Von Ric – Für unseren Dolomitengiro mit rund 702 km und 16.000 Höhenmetern haben wir uns die wohl heißeste Woche des Sommers ausgesucht. Während andere Quäldich-Radler Deutschland von Nord nach Süd durchkämmen, haben wir einen Rundkurs ab Innsbruck gespickt mit zahlreichen Herausforderungen in Form von tiefroten Anstiegen und rasanten Talabfahrten gewählt. Nachdem sich die bunt gemischte Truppe relativ gleichmäßig in drei Leistungsstufen auf die drei Guides verteilt hat, rollen wir auch schon hoch motiviert Richtung des ersten von insgesamt 17 zu fahrenden Pässen, dem Gerlospass. Der gibt sich recht gnädig und bietet einen sanften Einstieg in das Berg-Abenteuer. Der ein oder andere Teilnehmer stellt sich aber vielleicht schon an diesem ersten Tag die Sinnfrage, die später niemand mehr zu beantworten in der Lage sein wird... Die Sonne lacht, die Stimmung ist super, die Kaffeepause suggeriert Urlaubsstimmung.
Am zweiten Tag steht der erste Hammer an: der Großglockner stellt sich uns in den Weg nach Lienz. Da die Beine noch recht frisch sind, drücken wir Kehre für Kehre weg bis wir endlich den Gipfel des höchsten Berges Österreichs sehen (welcher war es noch mal?). Die Abfahrt entschädigt für einige Strapazen. Der Iselsberg erscheint lächerlich im Vergleich und schon sitzen wir beim Naturradler im Hotelinnenhof. Check!

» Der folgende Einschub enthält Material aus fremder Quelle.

(** The end of the range of an entry, as far as the planner trusts it. *)
Definition anchored_end (e : json) : option (Z * (pystr * Z)) :=
  match e, number e with
  | JObj m, Some n =>
      match dict_get (u "source_range") m with
      | Some (JObj r) =>
          match dict_get (u "source_file") r, dict_get (u "end") r with
          | Some (JStr rel), Some (JInt b) => Some (n, (rel, b))
          | _, _ => None
          end
      | _ => None
      end
  | _, _ => None
  end.

(** The end of the entry with the greatest number, the first of equals. *)
Definition later (best : option (Z * (pystr * Z))) (x : Z * (pystr * Z)) : option (Z * (pystr * Z)) :=
  match best with
  | Some b => if (b.1 <? x.1)%Z then Some x else best
  | None => Some x
  end.
Definition last_anchored (episodes : list json) : option (pystr * Z) :=
  snd <$> foldl later None (omap anchored_end episodes).

Definition cursor_of (project : dict) : option (pystr * Z) :=
  match dict_get (u "planning_cursor") project with
  | Some (JObj c) =>
      match dict_get (u "source_file") c, dict_get (u "offset") c with
      | Some (JStr rel), Some (JInt o) => if (0 <=? o)%Z then Some (rel, o) else None
      | _, _ => None
      end
  | _ => None
  end.

Fixpoint index_of (rel : pystr) (l : list SourceDoc) : option nat :=
  match l with
  | [] => None
  | doc :: l => if bool_decide (rel_path doc = rel) then Some 0 else S <$> index_of rel l
  end.

Definition _effective_start (d : Disk) (project : dict) : result (pystr * Z) :=
  let! episodes := iter_episodes project in
  match last_anchored episodes, cursor_of project with
  | Some last, Some cur =>
      if bool_decide (cur.1 = last.1) then Ok (last.1, Z.max last.2 cur.2)
      else
        Ok (match index_of last.1 (sources d), index_of cur.1 (sources d) with
            | None, Some _ => cur
            | None, None => last
            | Some _, None => last
            | Some l, Some c => if c <? l then last else cur
            end)
  | Some last, None => Ok last
  | None, Some cur => Ok cur
  | None, None =>
      match sources d with
      | doc :: _ => Ok (rel_path doc, 0%Z)
      | [] => Raise (EpisodePlanningError "no_source")
      end
  end.

(** ** Derived files *)

Definition set_file (name : pystr) (text : pystr) (d : Disk) : result unit * Disk :=
  match aget name (source_entries d) with
  | Some Folder => (Raise OSError, d)
  | _ => (Ok tt, with_source (aset name (File (Some text)) (source_entries d)) d)
  end.

Fixpoint write_all (writes : list (Z * pystr)) (d : Disk) : result unit * Disk :=
  match writes with
  | [] => (Ok tt, d)
  | (num, text) :: rest =>
      match set_file (episode_txt num) text d with
      | (Ok _, d') => write_all rest d'
      | r => r
      end
  end.

(** What is to be written for each entry of the ledger, with the cache of
    source texts. *)
Definition planned_write (d : Disk) (cache : list (pystr * pystr)) (e : json)
    : result (option (Z * pystr) * list (pystr * pystr)) :=
  match e, number e with
  | JObj m, Some num =>
      match parse_source_range m with
      | None => Raise (EpisodePlanningError "bad_range")
      | Some (rel, a, b) =>
          let! text := match aget rel cache with Some t => Ok t | None => _load_normalized_source d rel end in
          if negb ((0 <=? a)%Z && (a <=? b)%Z && (b <=? Z.of_nat (length text))%Z) then Raise (EpisodePlanningError "range_out_of_bounds")
          else if bool_decide (is_symlink <$> aget (episode_txt num) (source_entries d) = Some true)
          then Raise (EpisodePlanningError "derived_link")
          else Ok (Some (num, py_slice a b text), match aget rel cache with Some _ => cache | None => aset rel text cache end)
      end
  | _, _ => Ok (None, cache)
  end.

Fixpoint planned_writes (d : Disk) (cache : list (pystr * pystr)) (episodes : list json) : result (list (Z * pystr)) :=
  match episodes with
  | [] => Ok []
  | e :: rest =>
      let! r := planned_write d cache e in
      let! ws := planned_writes d r.2 rest in
      Ok (match r.1 with Some w => w :: ws | None => ws end)
  end.

Definition unlink (name : pystr) (d : Disk) : Disk := with_source (adel name (source_entries d)) d.

Definition drop_remaining (d : Disk) : Disk :=
  if bool_decide (is_file <$> aget (u "_remaining.txt") (source_entries d) = Some true) then unlink (u "_remaining.txt") d else d.

Definition _reconcile_derived_files (d : Disk) (project : dict) (cache : list (pystr * pystr)) : result unit * Disk :=
  if d_source_link d then (Raise (EpisodePlanningError "source_link"), d)
  else
    match iter_episodes project with
    | Raise e => (Raise e, d)
    | Ok episodes =>
        match planned_writes d cache episodes with
        | Raise e => (Raise e, d)
        | Ok writes =>
            let keep := omap number episodes in
            match write_all writes (with_source (source_entries d) d) with
            | (Raise e, d1) => (Raise e, d1)
            | (Ok _, d1) =>
                let d2 := foldl (fun d' '(num, name) => if bool_decide (num ∈ keep) then d' else unlink name d') d1 (discover_episode_files d1) in
                (Ok tt, drop_remaining d2)
            end
        end
    end.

Der dritte Tag beginnt gleich mit einem Anstieg, zumindest für die Gruppe 2, die von ihrem Guide gezwungen wird die Pustertaler Höhenstraße zu bezwingen. Entsprechend fällt die Wahl am Frühstücksbuffet aus. Die Aussicht ist dann so gigantisch, dass die Strapazen schnell vergessen sind. Die Euphorie der Überquerung der italienischen Grenze wird erst eingedämpft durch den nicht enden wollenden 18 %-Anstieg zur Bergsteigerhütte unterhalb der Drei Zinnen. Ohne lästige Klicks unter den Schuhen wären wir sicher noch auf die Spitze hinaufgeklettert, denn der Wille war mittlerweile gut geschult worden; wir gaben uns aber vernünftigerweise mit einem spektakulären Gruppenfoto zufrieden. Pünktlich vor dem ersten Regentropfen und Gewitterleuchten stellten wir die Räder in Cortina d'Ampezzo ab.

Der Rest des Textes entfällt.